#### Records supplied
+ + +
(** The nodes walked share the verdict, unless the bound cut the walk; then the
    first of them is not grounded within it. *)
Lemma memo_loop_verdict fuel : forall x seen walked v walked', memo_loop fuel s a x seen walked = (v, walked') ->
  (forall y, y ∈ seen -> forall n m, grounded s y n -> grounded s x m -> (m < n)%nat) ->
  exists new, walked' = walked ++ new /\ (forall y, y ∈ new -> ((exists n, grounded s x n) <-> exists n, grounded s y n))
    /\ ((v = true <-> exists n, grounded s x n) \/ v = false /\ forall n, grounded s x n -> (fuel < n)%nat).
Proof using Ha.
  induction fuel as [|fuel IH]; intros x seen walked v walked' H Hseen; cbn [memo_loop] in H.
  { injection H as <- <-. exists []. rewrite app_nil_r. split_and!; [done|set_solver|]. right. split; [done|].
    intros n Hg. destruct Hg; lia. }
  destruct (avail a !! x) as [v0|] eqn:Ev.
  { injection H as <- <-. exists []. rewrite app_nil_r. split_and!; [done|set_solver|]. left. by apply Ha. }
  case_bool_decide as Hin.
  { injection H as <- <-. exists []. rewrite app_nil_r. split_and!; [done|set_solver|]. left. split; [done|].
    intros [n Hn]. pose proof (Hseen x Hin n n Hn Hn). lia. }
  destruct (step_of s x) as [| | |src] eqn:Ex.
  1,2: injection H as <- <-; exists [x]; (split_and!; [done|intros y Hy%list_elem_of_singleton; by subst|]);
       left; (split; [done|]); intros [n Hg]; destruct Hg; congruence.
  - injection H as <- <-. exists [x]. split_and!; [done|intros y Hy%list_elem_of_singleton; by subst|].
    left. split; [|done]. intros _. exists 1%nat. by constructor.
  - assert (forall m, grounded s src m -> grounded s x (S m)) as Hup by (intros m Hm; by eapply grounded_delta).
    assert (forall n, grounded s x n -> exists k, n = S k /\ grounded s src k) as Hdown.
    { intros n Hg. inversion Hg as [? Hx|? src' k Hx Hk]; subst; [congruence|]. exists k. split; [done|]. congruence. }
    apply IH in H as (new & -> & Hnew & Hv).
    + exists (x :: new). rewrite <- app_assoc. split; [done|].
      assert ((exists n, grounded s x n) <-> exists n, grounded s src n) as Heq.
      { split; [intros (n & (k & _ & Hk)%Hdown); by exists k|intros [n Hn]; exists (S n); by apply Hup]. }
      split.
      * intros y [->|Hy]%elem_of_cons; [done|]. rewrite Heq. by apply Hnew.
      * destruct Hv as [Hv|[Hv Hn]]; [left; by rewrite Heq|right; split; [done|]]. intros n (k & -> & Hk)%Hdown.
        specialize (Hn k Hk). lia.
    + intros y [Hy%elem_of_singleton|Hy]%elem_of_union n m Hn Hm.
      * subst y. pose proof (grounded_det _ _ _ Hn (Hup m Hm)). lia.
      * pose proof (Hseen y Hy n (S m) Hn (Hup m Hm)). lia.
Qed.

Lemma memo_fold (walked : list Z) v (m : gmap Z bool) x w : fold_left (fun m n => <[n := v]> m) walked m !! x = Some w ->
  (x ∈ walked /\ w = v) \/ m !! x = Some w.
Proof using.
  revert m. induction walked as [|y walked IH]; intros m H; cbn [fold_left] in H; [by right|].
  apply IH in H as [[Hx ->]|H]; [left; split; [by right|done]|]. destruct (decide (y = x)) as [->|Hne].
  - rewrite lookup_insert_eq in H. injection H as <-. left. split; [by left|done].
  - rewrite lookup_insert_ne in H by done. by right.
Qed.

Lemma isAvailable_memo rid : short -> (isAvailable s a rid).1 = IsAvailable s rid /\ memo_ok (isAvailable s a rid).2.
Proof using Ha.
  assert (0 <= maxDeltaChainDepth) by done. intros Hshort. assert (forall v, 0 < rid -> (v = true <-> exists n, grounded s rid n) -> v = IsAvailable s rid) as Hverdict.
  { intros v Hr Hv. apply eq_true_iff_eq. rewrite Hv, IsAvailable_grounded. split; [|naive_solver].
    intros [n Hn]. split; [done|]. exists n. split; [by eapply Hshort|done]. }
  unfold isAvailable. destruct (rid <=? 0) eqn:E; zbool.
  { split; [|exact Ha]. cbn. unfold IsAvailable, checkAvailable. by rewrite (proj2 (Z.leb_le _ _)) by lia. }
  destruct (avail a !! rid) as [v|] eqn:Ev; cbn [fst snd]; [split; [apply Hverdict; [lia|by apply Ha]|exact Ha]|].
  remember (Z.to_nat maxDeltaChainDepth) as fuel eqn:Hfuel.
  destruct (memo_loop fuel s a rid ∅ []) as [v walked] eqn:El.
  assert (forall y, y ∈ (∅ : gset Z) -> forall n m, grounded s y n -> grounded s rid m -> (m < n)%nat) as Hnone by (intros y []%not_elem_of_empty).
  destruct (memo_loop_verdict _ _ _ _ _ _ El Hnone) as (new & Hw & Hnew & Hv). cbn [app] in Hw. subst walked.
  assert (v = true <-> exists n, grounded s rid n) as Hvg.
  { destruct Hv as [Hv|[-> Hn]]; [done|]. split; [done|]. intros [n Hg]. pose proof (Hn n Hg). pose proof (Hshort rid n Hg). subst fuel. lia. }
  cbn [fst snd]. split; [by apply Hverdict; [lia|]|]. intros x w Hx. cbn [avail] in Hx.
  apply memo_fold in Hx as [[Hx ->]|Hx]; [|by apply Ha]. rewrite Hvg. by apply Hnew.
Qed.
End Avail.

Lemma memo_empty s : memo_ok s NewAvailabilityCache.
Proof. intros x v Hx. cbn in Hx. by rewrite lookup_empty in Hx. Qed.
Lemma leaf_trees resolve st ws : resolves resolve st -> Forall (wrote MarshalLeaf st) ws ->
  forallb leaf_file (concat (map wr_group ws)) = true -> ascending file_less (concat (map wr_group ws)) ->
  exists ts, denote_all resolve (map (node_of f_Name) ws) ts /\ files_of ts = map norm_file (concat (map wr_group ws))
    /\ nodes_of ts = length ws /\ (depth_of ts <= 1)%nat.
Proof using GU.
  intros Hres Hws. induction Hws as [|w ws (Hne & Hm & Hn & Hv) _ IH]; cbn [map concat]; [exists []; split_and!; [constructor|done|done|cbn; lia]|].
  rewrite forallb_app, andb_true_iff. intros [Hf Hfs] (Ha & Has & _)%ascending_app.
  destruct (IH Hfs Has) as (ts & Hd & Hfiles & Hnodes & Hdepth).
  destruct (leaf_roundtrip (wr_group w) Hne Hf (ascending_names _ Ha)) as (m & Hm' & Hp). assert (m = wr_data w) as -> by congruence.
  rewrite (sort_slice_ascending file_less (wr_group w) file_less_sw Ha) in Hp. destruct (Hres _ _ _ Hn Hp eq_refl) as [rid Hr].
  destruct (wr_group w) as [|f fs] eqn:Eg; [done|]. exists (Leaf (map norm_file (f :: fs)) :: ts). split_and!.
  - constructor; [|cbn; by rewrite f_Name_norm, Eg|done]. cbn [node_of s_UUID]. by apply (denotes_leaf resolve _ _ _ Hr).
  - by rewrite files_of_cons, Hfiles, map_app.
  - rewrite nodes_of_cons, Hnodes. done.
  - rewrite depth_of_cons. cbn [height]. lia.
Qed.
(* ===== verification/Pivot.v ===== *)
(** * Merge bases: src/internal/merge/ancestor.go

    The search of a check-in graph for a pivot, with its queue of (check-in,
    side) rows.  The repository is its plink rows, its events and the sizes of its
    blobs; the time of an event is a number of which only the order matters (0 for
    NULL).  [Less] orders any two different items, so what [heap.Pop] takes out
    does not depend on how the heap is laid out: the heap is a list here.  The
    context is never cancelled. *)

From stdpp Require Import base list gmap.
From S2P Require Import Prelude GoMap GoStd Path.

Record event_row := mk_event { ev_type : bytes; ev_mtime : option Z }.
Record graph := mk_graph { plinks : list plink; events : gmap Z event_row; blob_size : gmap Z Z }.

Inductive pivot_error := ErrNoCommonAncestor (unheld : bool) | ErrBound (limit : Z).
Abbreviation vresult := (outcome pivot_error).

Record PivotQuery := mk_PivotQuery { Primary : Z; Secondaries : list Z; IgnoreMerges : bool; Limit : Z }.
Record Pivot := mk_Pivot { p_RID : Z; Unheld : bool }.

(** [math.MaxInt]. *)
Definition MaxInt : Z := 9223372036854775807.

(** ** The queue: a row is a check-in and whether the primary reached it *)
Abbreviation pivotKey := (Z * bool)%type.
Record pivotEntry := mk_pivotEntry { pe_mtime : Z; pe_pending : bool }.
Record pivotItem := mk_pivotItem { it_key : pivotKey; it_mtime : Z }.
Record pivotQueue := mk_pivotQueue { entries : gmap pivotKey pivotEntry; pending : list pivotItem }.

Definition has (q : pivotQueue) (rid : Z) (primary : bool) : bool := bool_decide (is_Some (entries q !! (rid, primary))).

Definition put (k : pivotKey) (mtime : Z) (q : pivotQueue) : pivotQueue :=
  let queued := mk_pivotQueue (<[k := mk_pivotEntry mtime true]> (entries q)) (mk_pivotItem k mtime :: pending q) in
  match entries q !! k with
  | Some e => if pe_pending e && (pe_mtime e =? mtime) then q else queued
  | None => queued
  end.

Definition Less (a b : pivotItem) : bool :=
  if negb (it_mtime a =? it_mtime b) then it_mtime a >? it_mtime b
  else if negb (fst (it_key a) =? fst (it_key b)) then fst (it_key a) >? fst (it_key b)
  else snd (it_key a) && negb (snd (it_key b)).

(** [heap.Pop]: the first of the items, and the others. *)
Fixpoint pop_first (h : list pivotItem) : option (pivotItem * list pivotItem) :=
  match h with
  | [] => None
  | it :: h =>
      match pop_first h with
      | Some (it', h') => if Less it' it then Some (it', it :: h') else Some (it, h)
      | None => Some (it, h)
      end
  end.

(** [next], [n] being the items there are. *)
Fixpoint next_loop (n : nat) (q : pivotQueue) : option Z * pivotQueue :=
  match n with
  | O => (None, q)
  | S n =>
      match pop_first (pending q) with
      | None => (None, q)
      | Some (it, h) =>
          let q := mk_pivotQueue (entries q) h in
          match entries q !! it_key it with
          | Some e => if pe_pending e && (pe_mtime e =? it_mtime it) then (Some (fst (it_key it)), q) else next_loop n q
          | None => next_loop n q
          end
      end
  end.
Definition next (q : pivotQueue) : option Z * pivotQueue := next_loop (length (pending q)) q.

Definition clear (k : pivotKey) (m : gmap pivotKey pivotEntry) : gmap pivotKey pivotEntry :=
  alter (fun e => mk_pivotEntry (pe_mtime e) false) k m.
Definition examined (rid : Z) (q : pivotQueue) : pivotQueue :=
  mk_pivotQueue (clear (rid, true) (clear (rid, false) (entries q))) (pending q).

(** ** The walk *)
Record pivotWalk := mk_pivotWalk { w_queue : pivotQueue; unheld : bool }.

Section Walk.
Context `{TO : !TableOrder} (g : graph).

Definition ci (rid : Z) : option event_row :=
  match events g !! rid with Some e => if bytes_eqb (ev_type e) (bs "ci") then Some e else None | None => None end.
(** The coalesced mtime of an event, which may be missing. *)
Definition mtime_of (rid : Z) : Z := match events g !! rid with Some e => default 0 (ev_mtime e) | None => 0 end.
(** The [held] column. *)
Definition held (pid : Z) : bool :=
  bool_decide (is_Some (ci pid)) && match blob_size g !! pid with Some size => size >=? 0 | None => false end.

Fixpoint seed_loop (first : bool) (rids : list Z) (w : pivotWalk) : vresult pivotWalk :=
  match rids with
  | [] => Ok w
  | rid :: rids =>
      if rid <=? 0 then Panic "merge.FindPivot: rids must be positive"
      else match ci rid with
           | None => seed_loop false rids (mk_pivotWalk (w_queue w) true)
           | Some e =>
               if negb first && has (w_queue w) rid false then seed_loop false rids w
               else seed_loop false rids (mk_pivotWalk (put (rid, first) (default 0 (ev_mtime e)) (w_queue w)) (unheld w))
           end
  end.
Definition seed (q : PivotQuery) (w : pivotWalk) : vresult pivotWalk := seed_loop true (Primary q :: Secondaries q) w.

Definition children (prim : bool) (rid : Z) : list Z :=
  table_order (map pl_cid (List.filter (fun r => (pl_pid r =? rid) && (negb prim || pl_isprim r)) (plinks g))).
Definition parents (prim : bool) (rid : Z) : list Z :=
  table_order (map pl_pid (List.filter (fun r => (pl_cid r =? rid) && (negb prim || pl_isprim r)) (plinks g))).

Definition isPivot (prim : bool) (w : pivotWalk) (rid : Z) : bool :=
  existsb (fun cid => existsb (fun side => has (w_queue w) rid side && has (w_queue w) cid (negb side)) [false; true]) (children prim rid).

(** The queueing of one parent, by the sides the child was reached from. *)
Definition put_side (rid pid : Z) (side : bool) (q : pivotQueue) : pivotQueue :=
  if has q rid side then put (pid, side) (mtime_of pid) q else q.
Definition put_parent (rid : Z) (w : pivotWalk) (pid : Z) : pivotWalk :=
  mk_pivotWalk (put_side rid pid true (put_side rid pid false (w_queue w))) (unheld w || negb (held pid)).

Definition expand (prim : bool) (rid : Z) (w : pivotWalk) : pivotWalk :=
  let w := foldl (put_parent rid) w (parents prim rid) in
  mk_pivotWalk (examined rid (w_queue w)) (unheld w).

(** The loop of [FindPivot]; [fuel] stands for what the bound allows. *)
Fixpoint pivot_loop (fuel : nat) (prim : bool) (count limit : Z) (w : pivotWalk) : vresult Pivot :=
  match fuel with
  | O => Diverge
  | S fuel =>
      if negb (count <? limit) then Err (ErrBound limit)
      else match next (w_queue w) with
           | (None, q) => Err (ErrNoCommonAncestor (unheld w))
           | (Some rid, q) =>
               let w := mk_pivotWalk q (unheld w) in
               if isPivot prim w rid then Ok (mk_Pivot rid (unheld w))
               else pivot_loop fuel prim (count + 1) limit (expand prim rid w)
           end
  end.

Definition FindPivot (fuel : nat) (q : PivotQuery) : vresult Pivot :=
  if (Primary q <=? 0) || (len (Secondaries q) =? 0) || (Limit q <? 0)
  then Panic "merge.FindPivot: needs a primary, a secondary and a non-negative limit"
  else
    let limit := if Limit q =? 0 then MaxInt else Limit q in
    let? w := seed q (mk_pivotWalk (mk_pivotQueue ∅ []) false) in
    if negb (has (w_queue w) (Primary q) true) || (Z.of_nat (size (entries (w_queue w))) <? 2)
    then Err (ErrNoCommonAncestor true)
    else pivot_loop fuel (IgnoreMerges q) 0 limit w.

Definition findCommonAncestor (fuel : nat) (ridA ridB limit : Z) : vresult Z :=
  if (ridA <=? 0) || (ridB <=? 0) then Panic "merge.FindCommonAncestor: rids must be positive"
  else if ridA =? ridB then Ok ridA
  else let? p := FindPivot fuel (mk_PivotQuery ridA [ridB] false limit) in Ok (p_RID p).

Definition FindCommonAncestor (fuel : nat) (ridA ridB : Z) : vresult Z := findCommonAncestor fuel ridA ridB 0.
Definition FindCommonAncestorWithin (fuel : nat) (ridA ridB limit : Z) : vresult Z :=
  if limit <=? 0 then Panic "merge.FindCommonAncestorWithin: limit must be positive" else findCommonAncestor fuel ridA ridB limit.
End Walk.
+ + +
#### Prompt
Please output the exact lines of the records above, beginning with the first and stopping after the line that holds "case_bool_decide as Hin.", and nothing else.

#### Written response
(** The nodes walked share the verdict, unless the bound cut the walk; then the
    first of them is not grounded within it. *)
Lemma memo_loop_verdict fuel : forall x seen walked v walked', memo_loop fuel s a x seen walked = (v, walked') ->
  (forall y, y ∈ seen -> forall n m, grounded s y n -> grounded s x m -> (m < n)%nat) ->
  exists new, walked' = walked ++ new /\ (forall y, y ∈ new -> ((exists n, grounded s x n) <-> exists n, grounded s y n))
    /\ ((v = true <-> exists n, grounded s x n) \/ v = false /\ forall n, grounded s x n -> (fuel < n)%nat).
Proof using Ha.
  induction fuel as [|fuel IH]; intros x seen walked v walked' H Hseen; cbn [memo_loop] in H.
  { injection H as <- <-. exists []. rewrite app_nil_r. split_and!; [done|set_solver|]. right. split; [done|].
    intros n Hg. destruct Hg; lia. }
  destruct (avail a !! x) as [v0|] eqn:Ev.
  { injection H as <- <-. exists []. rewrite app_nil_r. split_and!; [done|set_solver|]. left. by apply Ha. }
  case_bool_decide as Hin.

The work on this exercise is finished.